(* ===== verification/Text.v ===== *)
(** * Text

    The operations on strings of the Rust standard library, and of the [hex] crate, that the
    tools use.  Text is ASCII: names, numbers, addresses and paths. *)
From Stdlib Require Import String Ascii SpecFloat.
From S2P Require Import Prelude.
#[local] Open Scope string_scope.
#[local] Open Scope Z_scope.

(** What follows a prefix. *)
Fixpoint strip_prefix (p s : string) : option string :=
  match p, s with
  | EmptyString, _ => Some s
  | String a p, String b s => if Ascii.eqb a b then strip_prefix p s else None
  | _, EmptyString => None
  end.

(** [str::contains] *)
Fixpoint contains (needle s : string) : bool :=
  match strip_prefix needle s with
  | Some _ => true
  | None => match s with EmptyString => false | String _ s => contains needle s end
  end.

(** The value of a digit of [\[0-9a-fA-F\]]. *)
Definition hex_value (c : ascii) : option Z :=
  let n := Z.of_nat (nat_of_ascii c) in
  if (48 <=? n) && (n <=? 57) then Some (n - 48)
  else if (65 <=? n) && (n <=? 70) then Some (n - 55)
  else if (97 <=? n) && (n <=? 102) then Some (n - 87)
  else None.

(** The longest run of digits. *)
Fixpoint hex_digits (s : string) : string :=
  match s with
  | EmptyString => EmptyString
  | String c s => match hex_value c with Some _ => String c (hex_digits s) | None => EmptyString end
  end.

(** [u32::from_str_radix(_, 16)] on digits: [None] when the number does not fit. *)
Fixpoint u32_of_hex (acc : Z) (s : string) : option Z :=
  match s with
  | EmptyString => Some acc
  | String c s =>
    match hex_value c with
    | Some d => let acc := 16 * acc + d in if acc <? 2 ^ 32 then u32_of_hex acc s else None
    | None => None
    end
  end.

(** [str::parse] of an unsigned integer below a bound: digits behind an optional plus sign, [None]
    when there is anything else, nothing, or too much. *)
Definition dec_value (c : ascii) : option Z :=
  let n := Z.of_nat (nat_of_ascii c) in
  if (48 <=? n) && (n <=? 57) then Some (n - 48) else None.

Fixpoint uint_of_digits (bound acc : Z) (s : string) : option Z :=
  match s with
  | EmptyString => Some acc
  | String c s =>
    match dec_value c with
    | Some d =>
      let acc := 10 * acc + d in if acc <? bound then uint_of_digits bound acc s else None
    | None => None
    end
  end.

Definition parse_uint (bound : Z) (s : string) : option Z :=
  let digits := match strip_prefix "+" s with Some s => s | None => s end in
  match digits with EmptyString => None | _ => uint_of_digits bound 0 digits end.

Definition parse_u64 : string -> option Z := parse_uint (2 ^ 64).
Definition parse_u16 : string -> option Z := parse_uint (2 ^ 16).
Definition parse_u8 : string -> option Z := parse_uint (2 ^ 8).

(** [hex::decode_to_slice] into [n] bytes: exactly two digits for each. *)
Fixpoint hex_decode (n : nat) (s : string) : option (list Z) :=
  match n, s with
  | O, EmptyString => Some []
  | S n, String a (String b s) =>
    match hex_value a, hex_value b, hex_decode n s with
    | Some x, Some y, Some l => Some (16 * x + y :: l)
    | _, _, _ => None
    end
  | _, _ => None
  end.

(** [str::trim_start_matches]: the prefix is taken away as often as it is there.  The fuel is
    the length of the string, which every removal of a prefix that is not empty shortens. *)
Fixpoint trim_start_fuel (fuel : nat) (p s : string) : string :=
  match fuel with
  | O => s
  | S fuel => match strip_prefix p s with Some s => trim_start_fuel fuel p s | None => s end
  end.
Definition trim_start_matches (p s : string) : string := trim_start_fuel (String.length s) p s.

(** [str::eq_ignore_ascii_case] *)
Definition to_lower (c : ascii) : ascii :=
  let n := nat_of_ascii c in
  if (65 <=? n)%nat && (n <=? 90)%nat then ascii_of_nat (n + 32) else c.

Fixpoint eq_ignore_ascii_case (s t : string) : bool :=
  match s, t with
  | EmptyString, EmptyString => true
  | String a s, String b t => Ascii.eqb (to_lower a) (to_lower b) && eq_ignore_ascii_case s t
  | _, _ => false
  end.

(** [slice.join(sep)] *)
Fixpoint join (sep : string) (l : list string) : string :=
  match l with
  | [] => EmptyString
  | [s] => s
  | s :: l => s ++ sep ++ join sep l
  end.

(** [str::trim] *)
Definition is_whitespace (c : ascii) : bool :=
  let n := nat_of_ascii c in (n =? 32)%nat || ((9 <=? n)%nat && (n <=? 13)%nat).

Fixpoint trim_start (s : string) : string :=
  match s with
  | String c rest => if is_whitespace c then trim_start rest else s
  | EmptyString => EmptyString
  end.

Fixpoint trim_end (s : string) : string :=
  match s with
  | EmptyString => EmptyString
  | String c rest =>
    match trim_end rest with
    | EmptyString => if is_whitespace c then EmptyString else String c EmptyString
    | rest => String c rest
    end
  end.
Definition trim (s : string) : string := trim_end (trim_start s).

(** [str::to_lowercase], [str::to_uppercase] *)
Definition to_upper (c : ascii) : ascii :=
  let n := nat_of_ascii c in
  if (97 <=? n)%nat && (n <=? 122)%nat then ascii_of_nat (n - 32) else c.

Fixpoint map_string (f : ascii -> ascii) (s : string) : string :=
  match s with EmptyString => EmptyString | String c s => String (f c) (map_string f s) end.
Definition to_lowercase : string -> string := map_string to_lower.
Definition to_uppercase : string -> string := map_string to_upper.

(** [str::split] at a character: one piece more than there are separators. *)
Fixpoint split (sep : ascii) (s : string) : list string :=
  match s with
  | EmptyString => [EmptyString]
  | String c s =>
    if Ascii.eqb c sep then EmptyString :: split sep s
    else match split sep s with
         | piece :: pieces => String c piece :: pieces
         | [] => [String c EmptyString]
         end
  end.

(** [str::split_once] *)
Fixpoint split_once (sep : ascii) (s : string) : option (string * string) :=
  match s with
  | EmptyString => None
  | String c s =>
    if Ascii.eqb c sep then Some (EmptyString, s)
    else match split_once sep s with
         | Some (before, after) => Some (String c before, after)
         | None => None
         end
  end.

(** ** Doubles *)

(** The double nearest to [m * 10 ^ e], ties to even. *)
Definition f64_decimal (negative : bool) (m e : Z) : spec_float :=
  match m with
  | Z.pos p =>
    if 0 <=? e then binary_normalize 53 1024 ((if negative then -1 else 1) * (m * 10 ^ e)) 0 negative
    else let '(q, e', l) := SFdiv_core_binary 53 1024 m 0 (10 ^ (- e)) 0 in
         binary_round_aux 53 1024 negative q e' l
  | _ => S754_zero negative
  end.

(** The digits at the front behind [acc], how many they are, and what follows. *)
Fixpoint take_digits (acc n : Z) (s : string) : Z * Z * string :=
  match s with
  | String c rest =>
    match dec_value c with
    | Some d => take_digits (10 * acc + d) (n + 1) rest
    | None => (acc, n, s)
    end
  | EmptyString => (acc, n, EmptyString)
  end.

Definition take_sign (s : string) : bool * string :=
  match strip_prefix "-" s with
  | Some s => (true, s)
  | None => (false, match strip_prefix "+" s with Some s => s | None => s end)
  end.

(** [str::parse::<f64>] *)
Definition parse_f64 (s : string) : option spec_float :=
  let '(negative, s) := take_sign s in
  let name := to_lowercase s in
  if String.eqb name "inf" || String.eqb name "infinity" then Some (S754_infinity negative)
  else if String.eqb name "nan" then Some S754_nan
  else
    let '(m, n, s) := take_digits 0 0 s in
    let '(m, fraction, s) :=
      match strip_prefix "." s with Some s => take_digits m 0 s | None => (m, 0, s) end in
    if n + fraction =? 0 then None
    else match s with
         | EmptyString => Some (f64_decimal negative m (- fraction))
         | String c s =>
           if Ascii.eqb (to_lower c) "e" then
             let '(minus, s) := take_sign s in
             let '(e, digits, s) := take_digits 0 0 s in
             match digits, s with
             | Z.pos _, EmptyString =>
               Some (f64_decimal negative m ((if minus then - e else e) - fraction))
             | _, _ => None
             end
           else None
         end.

★ ★ ★ ★

In the listing above, find the line with "match m with" and the line with "(acc, n, s)", then print exactly those lines and every line between them.

  match m with
  | Z.pos p =>
    if 0 <=? e then binary_normalize 53 1024 ((if negative then -1 else 1) * (m * 10 ^ e)) 0 negative
    else let '(q, e', l) := SFdiv_core_binary 53 1024 m 0 (10 ^ (- e)) 0 in
         binary_round_aux 53 1024 negative q e' l
  | _ => S754_zero negative
  end.

(** The digits at the front behind [acc], how many they are, and what follows. *)
Fixpoint take_digits (acc n : Z) (s : string) : Z * Z * string :=
  match s with
  | String c rest =>
    match dec_value c with
    | Some d => take_digits (10 * acc + d) (n + 1) rest
    | None => (acc, n, s)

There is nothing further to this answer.